Extinction Rebellion, movimento radicalmente non-violento nato con il preciso scopo di aumentare la consapevolezza climatica ed evitare l’estinzione, compie da tempo azioni in tutta Italia, le più famose delle quali contro opere d’arte e monumenti. A Torino sono recentissime l’affissione di due striscioni di fronte al grattacielo San Paolo e un’azione di protesta davanti all’aeroporto dei jet privati di Caselle.

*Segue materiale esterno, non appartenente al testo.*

Definition tcb_record (certificates : gmap Z string) (row : Row) : R (TcbRecord V) :=
  raw_body ← text row "tcbinfo";
  tcbinfo ← signed_document raw_body "fmspc_tcbs.tcbinfo";
  type ← int row "type";
  prod_type ← (if type =? 0 then Ok 0 else if type =? 1 then Ok 1 else failed "fmspc_tcbs: unsupported type");
  fmspc ← hex_field row "fmspc" 12;
  version ← version row;
  info ← require (jget tcbinfo "tcbInfo") "fmspc_tcbs: missing tcbInfo";
  let expected_id := if prod_type =? 0 then "SGX"%string else "TDX"%string in
  let valid_id := bool_decide (get_str info "id" = Some expected_id)
    || (version =? 3) && (prod_type =? 0) && bool_decide (jget info "id" = None) in
  if negb (bool_decide (to_upper <$> get_str info "fmspc" = Some fmspc)) || negb valid_id then
    failed "fmspc_tcbs: document identity does not match row"
  else
    update_type ← update row;
    issuer_chain ← chain row certificates "signing_cert_id";
    Ok {| tr_prod_type := prod_type; tr_fmspc := fmspc; tr_version := version; tr_update_type := update_type;
          tr_tcbinfo := tcbinfo; tr_raw_body := raw_body; tr_issuer_chain := issuer_chain |}.

(** *** [convert_platforms] *)

Definition read_chain (certificates : gmap Z string) (chains : gmap string string) (row : Row) :
    R (gmap string string) :=
  c ← ca row;
  s ← chain row certificates "intmd_cert_id";
  match chains !! c with
  | Some _ => failed "pck_certchain: duplicate canonical CA"
  | None => Ok (<[c := s]> chains)
  end.

Abbreviation Pools := (gmap (string * string) PlatformPool).

Definition read_platform (chains : gmap string string) (pools : Pools) (row : Row) : R Pools :=
  key ← platform_key row;
  creds ← credentials row;
  f ← nullable_text row "fmspc";
  let fmspc := to_upper f in
  if negb (is_empty fmspc) && (negb (String.length fmspc =? 12)%nat || negb (str_all is_hexdigit fmspc)) then
    failed "platforms.fmspc: invalid hex identifier"
  else
    c ← nullable_text row "ca";
    ca ← (if is_empty c then Ok ""%string else ca row);
    let pool := {| pp_qe_id := key.1; pp_pce_id := key.2; pp_enc_ppid := creds.1;
                   pp_platform_manifest := creds.2; pp_fmspc := fmspc; pp_ca := ca;
                   pp_issuer_chain := default ""%string (chains !! ca); pp_certs := []; pp_raw_tcbs := [] |} in
    match pools !! key with
    | Some _ => failed "platforms: duplicate canonical platform"
    | None => Ok (<[key := pool]> pools)
    end.

Definition push_cert (pool : PlatformPool) (c : PlatformCert) : PlatformPool :=
  {| pp_qe_id := pp_qe_id pool; pp_pce_id := pp_pce_id pool; pp_enc_ppid := pp_enc_ppid pool;
     pp_platform_manifest := pp_platform_manifest pool; pp_fmspc := pp_fmspc pool; pp_ca := pp_ca pool;
     pp_issuer_chain := pp_issuer_chain pool; pp_certs := pp_certs pool ++ [c]; pp_raw_tcbs := pp_raw_tcbs pool |}.

Definition metadata_error : R unit := failed "pck_cert: certificate metadata/TCBm does not match platform row".

(** The chain of [||]: each test runs only if the ones before it passed. *)
Definition check_metadata (parsed : PckCertInfo) (pool : PlatformPool) (tcbm : string) : R unit :=
  if negb (PckCert.version parsed =? 3) || negb (String.eqb (PckCert.pce_id parsed) (pp_pce_id pool))
     || negb (String.eqb (PckCert.fmspc parsed) (pp_fmspc pool)) || negb (String.eqb (PckCert.ca parsed) (pp_ca pool))
  then metadata_error
  else
    cpusvn ← expect (slice_to 32 tcbm);
    if negb (String.eqb (PckCert.cpusvn parsed) cpusvn) then metadata_error
    else
      low ← expect (slice_from 32 tcbm);
      pcesvn ← require (little_endian_hex_to_int low) "pck_cert: invalid TCBm";
      if negb (PckCert.pcesvn parsed =? pcesvn) then metadata_error else Ok ().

Nonostante la fondamentale non-violenza del movimento e la portata minima dei danni provocati (le vernici utilizzate erano sempre biologiche e lavabili), come novelle Cassandra gli attivisti climatici hanno attirato su di sé indignazione e derisione, alle quali ha fatto seguito una repressione fuori misura. Negli ultimi anni le denunce sono state una pioggia incessante e Torino in questo si distingue: come per riflesso pavloviano, si tratta la protesta politica come associazione a delinquere, criminalizzando il dissenso, un meccanismo già ampiamente utilizzato e perfezionato contro autonomi e anarchici. Poco importa se le denunce vengono poi smontate nei processi, l’importante è tagliare le gambe a qualsiasi protesta e spaventare i protestanti.

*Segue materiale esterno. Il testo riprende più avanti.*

(** C22: The import is atomic.  Whatever the calls of the operating system end in,
    and whatever other processes do in between (short of touching the private
    staging directory), an import either changes no path but the staging
    directory, or puts at the destination, where nothing was, a directory
    whose database holds exactly the converted entries and that carries the
    report.  It reports success only in the second case, and failure in the
    second case only when syncing the parent directory failed; the staging
    directory is gone unless the clean-up itself fails. *)
Theorem import_atomic (source : Source) (o : Outcomes D) hook staging destination fs fs' r :
  staging ≠ destination → fs !! staging = None → (∀ g, hook g !! staging = g !! staging) →
  import_intel (V := V) source o hook staging destination fs = (fs', r) →
  (o_left o = None → fs' !! staging = None) ∧
  ∃ seen, (seen = fs ∨ ∃ d bytes, seen = hook (<[staging := Directory (Some d) (Some bytes)]> fs)) ∧
    ((∃ e, r = Err e ∧ ∀ p, p ≠ staging → fs' !! p = seen !! p) ∨
     (∃ entries report, convert_source (V := V) source = Ok (entries, report) ∧
        seen !! destination = None ∧ published entries (fs' !! destination) ∧ fs' !! staging = None ∧
        (∀ p, p ≠ staging → p ≠ destination → fs' !! p = seen !! p) ∧
        (r = Ok report ∨ o_sync_parent o ≠ None))).
Proof.
  intros Hsd Hnone Hhook. unfold import_intel.
  destruct (fs !! destination) eqn:Ed.
  { intros [= <- <-]. split; [done|]. exists fs. split; [by left|]. left. by eauto. }
  destruct (convert_source source) as [[entries report]|e].
  2: { intros [= <- <-]. split; [done|]. exists fs. split; [by left|]. left. by eauto. }
  destruct (publish_with _ _ _ _ _ _ _) as [fs1 r1] eqn:Ep.
  destruct (publish_atomic _ _ _ _ _ _ _ _ _ Hsd Hnone Hhook Ep) as (Hleft & seen & Hseen & Hout).
  assert (Hr : ∀ x, (match r1 with Ok _ => (fs1, Ok report) | Err e => (fs1, Err e) end) = x →
    x = (fs1, match r1 with Ok _ => Ok report | Err e => Err e end)) by (intros x <-; by destruct r1).
  intros Hrun%Hr. injection Hrun as -> ->. split; [done|]. exists seen. split; [done|].
  destruct Hout as [(e & -> & Hp)|(Hd & Hpub & Hst & Hp & Hok)]; [left; by eauto|right].
  exists entries, report. split_and!; try done. destruct Hok as [->|?]; [by left|by right].
Qed.
End import.
End publication.

(** ** What a conversion adds *)

(** [sn'] is [sn] with the rows [l], under new and distinct keys. *)
Record added (sn sn' : Snapshot) (l : list (string * string)) : Prop := {
  ad_new : NoDup l.*1;
  ad_fresh k : k ∈ l.*1 → sn_entries sn !! k = None;
  ad_entries : sn_entries sn' = list_to_map l ∪ sn_entries sn
}.

Lemma added_nil sn : added sn sn [].
Proof. split; [constructor|by intros k ?%not_elem_of_nil|]. cbn. by rewrite map_empty_union. Qed.

Lemma fresh_disjoint (l : list (string * string)) (m : gmap string string) :
  (∀ k, k ∈ l.*1 → m !! k = None) → list_to_map l ##ₘ m.
Proof.
  intros F. apply map_disjoint_spec. intros k v w H1 H2. apply elem_of_list_to_map_2 in H1.
  rewrite F in H2; [done|]. by eapply list_elem_of_fmap_2'.
Qed.

Lemma added_app sn sn1 sn2 l1 l2 : added sn sn1 l1 → added sn1 sn2 l2 → added sn sn2 (l1 ++ l2).
Proof.
  intros [N1 F1 E1] [N2 F2 E2].
  assert (Hd : ∀ k, k ∈ l2.*1 → k ∉ l1.*1 ∧ sn_entries sn !! k = None).
  { intros k Hk%F2. rewrite E1 in Hk. apply lookup_union_None in Hk as [Hk ?]. split; [|done].
    by apply not_elem_of_list_to_map. }
  split.
  - rewrite fmap_app. apply NoDup_app. split_and!; [done| |done]. intros k H1 H2. by apply (Hd k H2).
  - intros k. rewrite fmap_app. intros [Hk|Hk]%elem_of_app; [by apply F1|by apply Hd].
  - rewrite E2, E1, list_to_map_app, (map_union_comm (list_to_map l1) (list_to_map l2)); [by rewrite map_union_assoc|].
    apply fresh_disjoint. intros k Hk. apply not_elem_of_list_to_map_1. intros Hk2. by destruct (Hd k Hk2).
Qed.

Lemma added_size sn sn' l : added sn sn' l → size (sn_entries sn') = (length l + size (sn_entries sn))%nat.
Proof.
  intros [N F ->]. rewrite map_size_disj_union by (by apply fresh_disjoint). by rewrite map_size_list_to_map.
Qed.

Lemma added_lookup sn sn' l k v : added sn sn' l → (k, v) ∈ l → sn_entries sn' !! k = Some v.
Proof. intros [N _ ->] Hk. apply lookup_union_Some_l. by apply elem_of_list_to_map. Qed.

Lemma added_keep sn sn' l k v : added sn sn' l → sn_entries sn !! k = Some v → sn_entries sn' !! k = Some v.
Proof.
  intros [N F ->] Hk. rewrite lookup_union_r; [done|]. apply not_elem_of_list_to_map. intros Hin.
  rewrite F in Hk by done. done.
Qed.

(** Records and the rows they are stored in *)
Definition stored {A} `{Serde A} (key : A → string) (recs : list A) (l : list (string * string)) : Prop :=
  Forall2 (λ rec kv, kv.1 = key rec ∧ to_vec rec = Some kv.2) recs l.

Nonostante questo e diversi altri brutti episodi, gli attivisti non sembrano intenzionati né a fermarsi né a spaventarsi: la paura del futuro se non si agisce ora è probabilmente più terrificante di qualsiasi denuncia. E forse dovremmo essere un po’ più spaventati anche noi.

Le nuvole si spostano e potrebbero arrivare anche in Piemonte, già ora in allerta gialla, un territorio non meno a rischio alluvione di quanto lo sia l’Emilia-Romagna.

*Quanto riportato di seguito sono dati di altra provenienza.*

Lemma loop_inv_first_byte evs served s i o t :
  loop_inv evs served s → conns s !! i = Some (Silent t) →
  loop_inv (evs ++ [FirstByte i o]) served (first_byte_done i (await_first_byte fb o) s).
Proof.
  intros Hinv Hi. pose proof (lookup_lt_Some _ _ _ Hi) as Hlt. rewrite await_spoke.
  destruct (spoke fb o) eqn:Ea; unfold first_byte_done.
  2:{ eapply loop_inv_move; try done; cbn; [by rewrite Ea|naive_solver]. }
  assert (Es : speaks fb (FirstByte i o) = Some i) by (cbn; by rewrite Ea).
  assert (phase s = Returned ∨ phase s ≠ Returned) as [Ep|Ep] by (destruct (phase s); auto).
  - rewrite Ep. destruct Hinv as [H1 H2 H3 H4 H5 H6 H7 H8].
    split; cbn; rewrite ?spoken_snoc, ?receptions_snoc, ?Es; [done|by apply prefix_app_r|cbn; lia|done| | | |done].
    + intros j. rewrite H5. destruct (decide (i = j)) as [<-|Hne]; [|by rewrite list_lookup_insert_ne].
      rewrite list_lookup_insert_eq, Hi by done. split; congruence.
    + intros j Hj. destruct (decide (i = j)) as [<-|Hne]; [rewrite list_lookup_insert_eq by done; by eexists|].
      rewrite list_lookup_insert_ne by done. auto.
    + intros j d [(-> & <- & _)|[_ Hj]]%list_lookup_insert_Some Hd; [naive_solver|by eapply H7].
  - destruct Hinv as [H1 H2 H3 H4 H5 H6 H7 H8].
    assert (Hnew : i ∉ ready s) by (rewrite H5, Hi; congruence).
    assert (Hns : i ∉ served) by (intros (c & Hc & Hw)%H6; rewrite Hi in Hc; by injection Hc as <-).
    replace (match phase s with Returned => _ | _ => _ end)
      with (set_ready (ready s ++ [i]) (set_conn i Ready s)) by (by destruct (phase s)).
    split; cbn; rewrite ?spoken_snoc, ?receptions_snoc, ?Es; [|by apply prefix_app_r|cbn; lia| | | | |done].
    + intros _. by rewrite H1, <- app_assoc.
    + apply NoDup_app. split_and!; [done|set_solver|apply NoDup_singleton].
    + intros j. rewrite elem_of_app, list_elem_of_singleton, H5.
      destruct (decide (i = j)) as [<-|Hne].
      * rewrite list_lookup_insert_eq by done. tauto.
      * rewrite list_lookup_insert_ne by done. naive_solver.
    + intros j Hj. rewrite list_lookup_insert_ne by (by intros ->). auto.
    + intros j d [(-> & <- & _)|[_ Hj]]%list_lookup_insert_Some Hd; [naive_solver|by eapply H7].
Qed.

Lemma loop_inv_received evs served s i rest :
  loop_inv evs served s → phase s = Accepting → ready s = i :: rest →
  loop_inv (evs ++ [Received]) (served ++ [i]) (set_ready rest (set_conn i Serving s)).
Proof.
  intros [H1 H2 H3 H4 H5 H6 H7 H8] Ep Er.
  assert (Hi : conns s !! i = Some Ready) by (apply H5; rewrite Er; set_solver).
  pose proof (lookup_lt_Some _ _ _ Hi) as Hlt. rewrite Er in H4. apply NoDup_cons in H4 as [Hni Hnd].
  assert (Hsp : spoken fb evs = (served ++ [i]) ++ rest)
    by (rewrite H1, Er, <- app_assoc by (by rewrite Ep); done).
  split; cbn; rewrite ?spoken_snoc, ?receptions_snoc, ?app_nil_r; cbn; [done| | |done| | | |by rewrite Ep].
  - rewrite Hsp. by eexists.
  - rewrite length_app, H3. done.
  - intros j. destruct (decide (i = j)) as [<-|Hne].
    + rewrite list_lookup_insert_eq by done. split; [done|congruence].
    + rewrite list_lookup_insert_ne by done. rewrite <- H5, Er. set_solver.
  - intros j [Hj|Hj%list_elem_of_singleton]%elem_of_app.
    + destruct (decide (i = j)) as [<-|Hne]; [rewrite list_lookup_insert_eq by done; by eexists|].
      rewrite list_lookup_insert_ne by done. auto.
    + subst j. rewrite list_lookup_insert_eq by done. by eexists.
  - intros j d [(-> & <- & _)|[_ Hj]]%list_lookup_insert_Some Hd; [set_solver|].
    apply elem_of_app. left. by eapply H7.
Qed.

Lemma close_all_lookup l (cs : list Conn) j :
  (∀ i, i ∈ l → (i < length cs)%nat) →
  foldl (λ l i, <[i := Closed]> l) cs l !! j = if decide (j ∈ l) then Some Closed else cs !! j.
Proof.
  revert cs. induction l as [|i l IH]; intros cs Hl; cbn; [done|].
  rewrite IH by (intros k Hk; rewrite length_insert; apply Hl; set_solver).
  destruct (decide (j ∈ l)) as [Hj|Hj]; [by rewrite decide_True by set_solver|].
  destruct (decide (i = j)) as [<-|Hne].
  - rewrite decide_True by set_solver. apply list_lookup_insert_eq, Hl. set_solver.
  - rewrite decide_False by set_solver. by rewrite list_lookup_insert_ne.
Qed.

Lemma loop_inv_returned evs e served s t :
  loop_inv evs served s → speaks fb e = None → is_received e = false → phase s = Stopping t →
  loop_inv (evs ++ [e]) served (returned s).
Proof.
  intros [H1 H2 H3 H4 H5 H6 H7 H8] Es Er Ep.
  assert (Hl : ∀ i, i ∈ ready s → (i < length (conns s))%nat)
    by (intros i Hi%H5; by eapply lookup_lt_Some).
  split; cbn; rewrite ?spoken_snoc, ?receptions_snoc, ?Es, ?Er, ?app_nil_r; [done|done|lia|constructor| | | |done].
  - intros j. rewrite close_all_lookup by done. split; [set_solver|].
    destruct (decide (j ∈ ready s)) as [Hj|Hj]; [done|]. by rewrite <- H5.
  - intros j Hj. rewrite close_all_lookup by done. destruct (decide (j ∈ ready s)); [by eexists|auto].
  - intros j d. rewrite close_all_lookup by done. destruct (decide (j ∈ ready s)); [|by apply H7].
    intros [= <-] Hd. naive_solver.
Qed.

Lemma loop_inv_step evs e served s s' :
  loop_inv evs served s → serve_step fb e s = Some s' →
  ∃ served', loop_inv (evs ++ [e]) served' s' ∧ served `prefix_of` served'.
Proof.
  intros Hinv Hs. destruct e as [d| | |i o| |i|i|i| | |]; cbn in Hs.
  - destruct (0 <=? d); [|done]. injection Hs as <-. exists served. split; [|done]. by eapply loop_inv_idle.
  - destruct (phase s) eqn:Ep; [|done..]. injection Hs as <-. exists served. split; [|done]. by eapply loop_inv_idle.
  - destruct (phase s) eqn:Ep; [|done..]. injection Hs as <-. exists served. split; [|done].
    destruct Hinv as [H1 H2 H3 H4 H5 H6 H7 H8].
    assert (Hlk : ∀ j c, (conns s ++ [Silent (now s)]) !! j = Some c ↔
      conns s !! j = Some c ∨ (j = length (conns s) ∧ c = Silent (now s))).
    { intros j c. rewrite lookup_app_Some, list_lookup_singleton_Some. split; [naive_solver lia|].
      intros [?|[-> ->]]; [by left|right; split; [lia|split; [lia|done]]]. }
    split; cbn; rewrite ?spoken_snoc, ?receptions_snoc; cbn; rewrite ?app_nil_r;
      [|done|lia|done| | | |done].
    + intros _. apply H1. by rewrite Ep.
    + intros j. rewrite Hlk, H5. naive_solver.
    + intros j (c & Hc & Hw)%H6. exists c. rewrite Hlk. auto.
    + intros j c [Hc|[_ ->]]%Hlk Hd; [by eapply H7|naive_solver].
  - destruct (conns s !! i) as [[t| | |t|]|] eqn:Ei; try done. exists served. split; [|done].
    destruct o as [| |n]; [destruct (_ <=? _); [|done]|..]; injection Hs as <-; by eapply loop_inv_first_byte.
  - destruct (phase s) eqn:Ep; [|done..]. destruct (ready s) as [|i rest] eqn:Er; [done|]. injection Hs as <-.
    exists (served ++ [i]). split; [by apply loop_inv_received|by eexists].
  - destruct (conns s !! i) as [[t| | |t|]|] eqn:Ei; try done. injection Hs as <-. exists served. split; [|done].
    eapply loop_inv_move; try done. intros _. by eapply (li_got _ _ _ Hinv); [|left].
  - destruct (conns s !! i) as [[t| | |t|]|] eqn:Ei; try done. injection Hs as <-. exists served. split; [|done].
    eapply loop_inv_move; try done. naive_solver.
  - destruct (conns s !! i) as [[t| | |t|]|] eqn:Ei; try done. destruct (_ <=? _); [|done]. injection Hs as <-.
    exists served. split; [|done]. eapply loop_inv_move; try done. naive_solver.
  - destruct (phase s) eqn:Ep; [|done..]. injection Hs as <-. exists served. split; [|done].
    eapply loop_inv_idle; try done. cbn. by rewrite Ep.
  - destruct (phase s) eqn:Ep; [done| |done]. destruct (existsb _ _); [done|]. injection Hs as <-.
    exists served. split; [|done]. by eapply loop_inv_returned.
  - destruct (phase s) eqn:Ep; [done| |done]. destruct (_ <=? _); [|done]. injection Hs as <-.
    exists served. split; [|done]. by eapply loop_inv_returned.
Qed.

Lemma serve_all_snoc evs e s s' :
  serve_all fb (evs ++ [e]) s = Some s' ↔ ∃ s1, serve_all fb evs s = Some s1 ∧ serve_step fb e s1 = Some s'.
Proof.
  revert s. induction evs as [|x evs IH]; intros s; cbn.
  - rewrite bind_Some. split; [intros (? & ? & [= <-])|intros (? & [= <-] & ?)]; eauto.
  - rewrite bind_Some. split.
    + intros (s1 & Hx & (s2 & H1 & H2)%IH). exists s2. split; [|done]. by rewrite Hx.
    + intros (s2 & (s1 & Hx & H1)%bind_Some & H2). exists s1. split; [done|]. apply IH. eauto.
Qed.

Ivrea in particolare non vede un’alluvione da 23 anni. Non sappiamo ancora quale sarà la prima cosa di cui dovrà occuparsi l’appena insediata giunta comunale, speriamo davvero che questa non sia un evento estremo.
Quello che sappiamo è che l’amministrazione precedente rifiutò di dichiarare l’emergenza climatica, adducendo motivazioni negazioniste. Seppur presente nel programma della coalizione vincitrice di questa tornata elettorale, sarebbe un segno di consapevolezza e un bel cambio di passo vedere tra le prime azioni di questa nuova giunta proprio quella dichiarazione rifiutata anni fa. Ancora meglio se poi alle parole seguissero i fatti.
Per ora non possiamo che guardare il cielo cercando di interpretarne i segni, aspettando di vedere di nuovo il sole.